Exercise:
Two lines in the data below mark the range: the one with "substring 0 (String.length s - 1) s." and the one with "Definition endswith (s". Return both, along with every line between them, exactly.

=== Begin Enclosure ===

(** * File matching and selection in vlab-ew4all

    A shallow embedding of the selection logic of
    [src/files/downloader.py] (function [download_GOES]) and of
    [src/files/downloader_jpss.py] (function [download_jpss_sdr]), and the
    properties of the specification checked against it.

    Listing a bucket and downloading an object are external operations:
    the selection takes the listing as a list of object keys and gives
    the list of keys selected for download. What surrounds it (the
    timestamp argument, the prefixes, the pages of a listing and the
    downloads) is in the modules [GoesRequest] and [JpssDownload], with
    the bucket and the local files as explicit values.

    Python strings are modelled by [string], with characters restricted to
    code points below 256; integers by [Z]; an exception raised by a
    library call by an explicit error result. *)

From Stdlib Require Import ZArith List String Ascii Bool Lia.
Import ListNotations.
Local Open Scope string_scope.
Local Open Scope Z_scope.

(** ** Python string operations used by the two files *)

Module PyStr.

(** [s[a:b]] for non-negative constant bounds. *)
Definition slice (s : string) (a b : nat) : string :=
  substring a (b - a) s.

(** [s[:-1]]. *)
Definition drop_last (s : string) : string :=
  substring 0 (String.length s - 1) s.

(** [s[1:]]. *)
Definition tail (s : string) : string :=
  substring 1 (String.length s - 1) s.

(** [s.startswith(p)]. *)
Definition startswith (s p : string) : bool := prefix p s.

(** [s.endswith(suf)]. *)
Definition endswith (s suf : string) : bool :=
  (String.length suf <=? String.length s)%nat
  && String.eqb
       (substring (String.length s - String.length suf)
                  (String.length suf) s) suf.

(** [s.find(sub, start)]: the least index at or after [start] where [sub]
    occurs, [-1] when there is none. *)
Definition find (s sub : string) (start : nat) : Z :=
  match index start sub s with
  | Some i => Z.of_nat i
  | None => -1
  end.

(** [sub in s]. *)
Definition contains (sub s : string) : bool :=
  match index 0 sub s with
  | Some _ => true
  | None => false
  end.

=== End Enclosure ===

Answer space:
  substring 0 (String.length s - 1) s.

(** [s[1:]]. *)
Definition tail (s : string) : string :=
  substring 1 (String.length s - 1) s.

(** [s.startswith(p)]. *)
Definition startswith (s p : string) : bool := prefix p s.

(** [s.endswith(suf)]. *)
Definition endswith (s suf : string) : bool :=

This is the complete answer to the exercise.